### YOUR OBJECTIVE:
Copy out each line below in which the string "eexists" appears.

(Collected data entries)
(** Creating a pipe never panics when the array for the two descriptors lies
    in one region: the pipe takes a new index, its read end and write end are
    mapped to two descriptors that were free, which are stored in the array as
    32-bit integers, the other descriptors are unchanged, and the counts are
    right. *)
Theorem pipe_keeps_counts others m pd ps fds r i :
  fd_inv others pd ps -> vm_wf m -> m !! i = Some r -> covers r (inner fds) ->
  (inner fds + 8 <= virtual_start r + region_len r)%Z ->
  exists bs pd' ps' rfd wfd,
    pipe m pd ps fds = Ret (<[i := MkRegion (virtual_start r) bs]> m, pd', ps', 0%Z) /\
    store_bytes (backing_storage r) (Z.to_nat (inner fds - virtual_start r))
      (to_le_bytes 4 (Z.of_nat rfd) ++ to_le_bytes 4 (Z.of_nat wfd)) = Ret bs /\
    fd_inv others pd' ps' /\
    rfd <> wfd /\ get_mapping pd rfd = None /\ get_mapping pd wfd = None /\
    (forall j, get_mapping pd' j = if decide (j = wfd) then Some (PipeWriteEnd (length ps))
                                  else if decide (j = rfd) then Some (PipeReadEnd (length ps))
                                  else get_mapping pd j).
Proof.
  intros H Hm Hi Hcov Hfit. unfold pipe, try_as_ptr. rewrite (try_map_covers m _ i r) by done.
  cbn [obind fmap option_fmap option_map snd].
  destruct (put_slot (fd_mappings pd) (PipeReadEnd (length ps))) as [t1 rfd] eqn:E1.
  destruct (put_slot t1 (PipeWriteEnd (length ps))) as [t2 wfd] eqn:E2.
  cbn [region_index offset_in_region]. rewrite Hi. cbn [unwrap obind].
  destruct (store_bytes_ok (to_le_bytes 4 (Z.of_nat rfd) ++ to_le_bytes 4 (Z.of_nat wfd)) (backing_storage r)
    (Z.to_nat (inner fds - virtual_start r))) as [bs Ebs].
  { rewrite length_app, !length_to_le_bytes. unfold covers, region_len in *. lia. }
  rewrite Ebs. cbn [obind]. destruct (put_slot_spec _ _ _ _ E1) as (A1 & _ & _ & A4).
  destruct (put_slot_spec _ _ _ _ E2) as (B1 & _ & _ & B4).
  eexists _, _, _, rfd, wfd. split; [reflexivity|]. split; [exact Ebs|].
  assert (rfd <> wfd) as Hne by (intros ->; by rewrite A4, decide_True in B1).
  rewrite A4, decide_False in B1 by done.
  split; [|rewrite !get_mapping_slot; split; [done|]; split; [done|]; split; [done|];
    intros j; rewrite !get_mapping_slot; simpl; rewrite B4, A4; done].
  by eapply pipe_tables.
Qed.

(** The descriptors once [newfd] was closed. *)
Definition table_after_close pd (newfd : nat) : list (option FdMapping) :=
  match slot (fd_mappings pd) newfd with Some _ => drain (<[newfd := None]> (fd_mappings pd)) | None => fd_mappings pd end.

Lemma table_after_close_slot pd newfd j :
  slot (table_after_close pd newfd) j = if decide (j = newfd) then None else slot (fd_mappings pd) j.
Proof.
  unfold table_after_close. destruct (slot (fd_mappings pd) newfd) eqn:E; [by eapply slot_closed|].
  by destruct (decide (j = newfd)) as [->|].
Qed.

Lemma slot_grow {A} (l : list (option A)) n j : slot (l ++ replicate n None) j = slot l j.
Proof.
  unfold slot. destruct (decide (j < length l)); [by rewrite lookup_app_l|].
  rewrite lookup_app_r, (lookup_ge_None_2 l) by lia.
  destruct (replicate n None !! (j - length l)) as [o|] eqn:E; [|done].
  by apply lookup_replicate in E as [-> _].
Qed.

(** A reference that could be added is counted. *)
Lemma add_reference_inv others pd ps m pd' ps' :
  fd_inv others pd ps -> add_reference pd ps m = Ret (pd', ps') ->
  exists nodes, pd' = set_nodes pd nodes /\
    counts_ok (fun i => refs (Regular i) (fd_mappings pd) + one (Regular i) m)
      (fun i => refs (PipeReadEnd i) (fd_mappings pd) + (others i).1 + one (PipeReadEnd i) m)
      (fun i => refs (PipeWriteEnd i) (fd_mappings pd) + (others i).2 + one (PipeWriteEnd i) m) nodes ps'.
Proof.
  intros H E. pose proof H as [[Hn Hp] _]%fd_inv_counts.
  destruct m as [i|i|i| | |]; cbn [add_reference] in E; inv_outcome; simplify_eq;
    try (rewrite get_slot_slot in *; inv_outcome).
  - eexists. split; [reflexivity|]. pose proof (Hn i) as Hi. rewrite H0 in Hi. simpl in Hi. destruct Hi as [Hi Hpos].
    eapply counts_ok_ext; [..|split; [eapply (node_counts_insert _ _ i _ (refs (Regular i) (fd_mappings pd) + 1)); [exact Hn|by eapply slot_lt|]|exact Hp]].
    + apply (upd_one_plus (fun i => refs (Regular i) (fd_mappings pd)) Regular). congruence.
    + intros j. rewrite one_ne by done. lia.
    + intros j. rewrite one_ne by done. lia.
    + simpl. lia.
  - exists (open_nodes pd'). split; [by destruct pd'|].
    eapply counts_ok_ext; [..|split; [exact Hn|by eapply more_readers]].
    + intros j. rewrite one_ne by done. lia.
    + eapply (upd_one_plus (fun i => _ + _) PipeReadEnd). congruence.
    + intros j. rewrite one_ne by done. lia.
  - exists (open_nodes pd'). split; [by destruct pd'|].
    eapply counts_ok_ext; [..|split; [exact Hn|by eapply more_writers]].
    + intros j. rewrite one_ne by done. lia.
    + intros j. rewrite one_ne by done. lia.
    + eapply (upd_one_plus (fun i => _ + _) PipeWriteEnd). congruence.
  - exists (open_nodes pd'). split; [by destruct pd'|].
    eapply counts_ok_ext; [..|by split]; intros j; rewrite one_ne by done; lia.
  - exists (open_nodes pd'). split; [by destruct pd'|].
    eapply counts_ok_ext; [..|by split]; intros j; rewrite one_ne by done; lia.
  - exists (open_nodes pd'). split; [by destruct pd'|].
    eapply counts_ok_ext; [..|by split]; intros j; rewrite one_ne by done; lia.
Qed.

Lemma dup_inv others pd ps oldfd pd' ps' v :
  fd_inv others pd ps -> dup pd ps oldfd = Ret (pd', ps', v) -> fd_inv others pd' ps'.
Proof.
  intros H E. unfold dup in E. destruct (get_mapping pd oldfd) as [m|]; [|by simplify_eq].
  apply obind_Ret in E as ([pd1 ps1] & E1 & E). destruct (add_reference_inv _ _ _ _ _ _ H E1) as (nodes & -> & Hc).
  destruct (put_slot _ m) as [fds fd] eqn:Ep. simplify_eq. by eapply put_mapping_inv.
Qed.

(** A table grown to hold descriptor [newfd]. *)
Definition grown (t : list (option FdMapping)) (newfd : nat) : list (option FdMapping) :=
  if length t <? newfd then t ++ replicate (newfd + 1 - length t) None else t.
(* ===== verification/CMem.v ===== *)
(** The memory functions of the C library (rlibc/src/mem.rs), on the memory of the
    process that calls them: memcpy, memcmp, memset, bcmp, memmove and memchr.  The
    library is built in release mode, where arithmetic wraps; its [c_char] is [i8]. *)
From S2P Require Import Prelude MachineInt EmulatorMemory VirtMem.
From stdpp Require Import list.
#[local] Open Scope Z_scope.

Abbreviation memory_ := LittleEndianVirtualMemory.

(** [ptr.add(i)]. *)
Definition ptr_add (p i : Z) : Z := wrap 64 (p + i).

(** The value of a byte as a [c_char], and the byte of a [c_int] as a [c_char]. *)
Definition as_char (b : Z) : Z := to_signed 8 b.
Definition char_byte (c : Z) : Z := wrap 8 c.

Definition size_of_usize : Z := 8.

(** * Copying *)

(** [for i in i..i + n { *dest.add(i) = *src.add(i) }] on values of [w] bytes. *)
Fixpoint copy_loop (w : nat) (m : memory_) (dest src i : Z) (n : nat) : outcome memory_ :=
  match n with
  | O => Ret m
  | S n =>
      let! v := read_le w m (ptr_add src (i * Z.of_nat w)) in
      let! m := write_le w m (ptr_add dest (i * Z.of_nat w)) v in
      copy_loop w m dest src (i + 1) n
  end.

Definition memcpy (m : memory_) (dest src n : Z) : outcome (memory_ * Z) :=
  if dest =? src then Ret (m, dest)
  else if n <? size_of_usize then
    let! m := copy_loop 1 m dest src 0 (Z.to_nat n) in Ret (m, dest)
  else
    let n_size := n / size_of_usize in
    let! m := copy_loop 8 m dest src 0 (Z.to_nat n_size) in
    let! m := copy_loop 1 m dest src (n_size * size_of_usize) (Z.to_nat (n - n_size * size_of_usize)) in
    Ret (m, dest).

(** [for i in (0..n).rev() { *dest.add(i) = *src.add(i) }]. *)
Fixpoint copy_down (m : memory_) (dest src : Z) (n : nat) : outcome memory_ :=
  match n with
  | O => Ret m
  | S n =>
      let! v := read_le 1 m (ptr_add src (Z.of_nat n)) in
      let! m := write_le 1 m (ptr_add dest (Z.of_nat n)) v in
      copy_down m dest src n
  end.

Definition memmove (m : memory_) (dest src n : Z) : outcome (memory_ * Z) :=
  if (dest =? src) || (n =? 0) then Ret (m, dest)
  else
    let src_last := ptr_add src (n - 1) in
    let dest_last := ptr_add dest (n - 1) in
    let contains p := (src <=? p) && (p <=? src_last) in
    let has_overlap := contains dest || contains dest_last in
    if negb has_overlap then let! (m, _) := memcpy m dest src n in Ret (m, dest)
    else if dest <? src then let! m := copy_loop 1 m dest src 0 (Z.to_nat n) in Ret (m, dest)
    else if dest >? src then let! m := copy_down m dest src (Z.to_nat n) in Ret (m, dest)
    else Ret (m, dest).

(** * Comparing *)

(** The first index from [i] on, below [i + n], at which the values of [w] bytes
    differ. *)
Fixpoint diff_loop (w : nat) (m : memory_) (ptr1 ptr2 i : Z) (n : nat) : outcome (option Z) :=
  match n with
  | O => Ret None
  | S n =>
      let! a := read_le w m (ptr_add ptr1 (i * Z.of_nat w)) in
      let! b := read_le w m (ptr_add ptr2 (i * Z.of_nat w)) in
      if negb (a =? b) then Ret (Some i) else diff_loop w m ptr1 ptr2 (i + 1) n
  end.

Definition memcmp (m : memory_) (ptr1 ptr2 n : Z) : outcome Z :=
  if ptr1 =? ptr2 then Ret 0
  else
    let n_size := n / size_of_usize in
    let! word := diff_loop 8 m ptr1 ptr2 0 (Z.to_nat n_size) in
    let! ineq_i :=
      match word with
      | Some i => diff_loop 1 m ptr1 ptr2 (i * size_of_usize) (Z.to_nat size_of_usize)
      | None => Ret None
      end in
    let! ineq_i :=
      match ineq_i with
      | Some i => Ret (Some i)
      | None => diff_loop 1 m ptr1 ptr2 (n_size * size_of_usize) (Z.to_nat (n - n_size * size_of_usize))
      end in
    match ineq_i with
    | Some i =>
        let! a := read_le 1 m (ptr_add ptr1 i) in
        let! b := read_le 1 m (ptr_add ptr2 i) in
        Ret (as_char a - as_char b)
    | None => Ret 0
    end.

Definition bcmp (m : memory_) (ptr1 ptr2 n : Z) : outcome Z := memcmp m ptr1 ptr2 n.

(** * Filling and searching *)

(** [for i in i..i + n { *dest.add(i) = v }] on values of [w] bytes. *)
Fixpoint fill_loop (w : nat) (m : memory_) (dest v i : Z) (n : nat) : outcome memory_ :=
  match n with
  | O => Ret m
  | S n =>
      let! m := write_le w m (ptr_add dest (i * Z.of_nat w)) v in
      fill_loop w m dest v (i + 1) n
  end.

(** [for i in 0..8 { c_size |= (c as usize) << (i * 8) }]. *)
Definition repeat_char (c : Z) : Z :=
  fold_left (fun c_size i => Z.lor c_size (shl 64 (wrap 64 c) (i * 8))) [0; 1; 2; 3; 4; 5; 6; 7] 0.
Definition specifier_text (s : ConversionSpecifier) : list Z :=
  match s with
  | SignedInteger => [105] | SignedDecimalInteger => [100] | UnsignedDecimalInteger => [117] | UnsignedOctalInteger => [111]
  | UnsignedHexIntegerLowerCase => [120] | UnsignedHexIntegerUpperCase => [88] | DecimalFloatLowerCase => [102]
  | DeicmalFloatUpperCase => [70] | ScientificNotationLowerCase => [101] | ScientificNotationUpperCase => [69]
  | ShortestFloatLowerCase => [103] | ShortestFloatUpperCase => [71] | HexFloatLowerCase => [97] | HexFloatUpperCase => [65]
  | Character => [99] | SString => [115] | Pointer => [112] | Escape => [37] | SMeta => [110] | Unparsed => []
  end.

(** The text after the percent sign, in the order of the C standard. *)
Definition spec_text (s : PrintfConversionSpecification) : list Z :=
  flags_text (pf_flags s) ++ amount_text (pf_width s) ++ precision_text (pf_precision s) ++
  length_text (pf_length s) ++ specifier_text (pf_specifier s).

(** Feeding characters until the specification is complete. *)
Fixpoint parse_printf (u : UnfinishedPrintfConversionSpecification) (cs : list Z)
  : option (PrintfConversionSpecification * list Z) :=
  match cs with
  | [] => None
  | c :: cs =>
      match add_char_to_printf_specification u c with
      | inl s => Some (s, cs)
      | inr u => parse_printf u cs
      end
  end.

### REPLY:
  eexists _, _, _, rfd, wfd. split; [reflexivity|]. split; [exact Ebs|].
  - eexists. split; [reflexivity|]. pose proof (Hn i) as Hi. rewrite H0 in Hi. simpl in Hi. destruct Hi as [Hi Hpos].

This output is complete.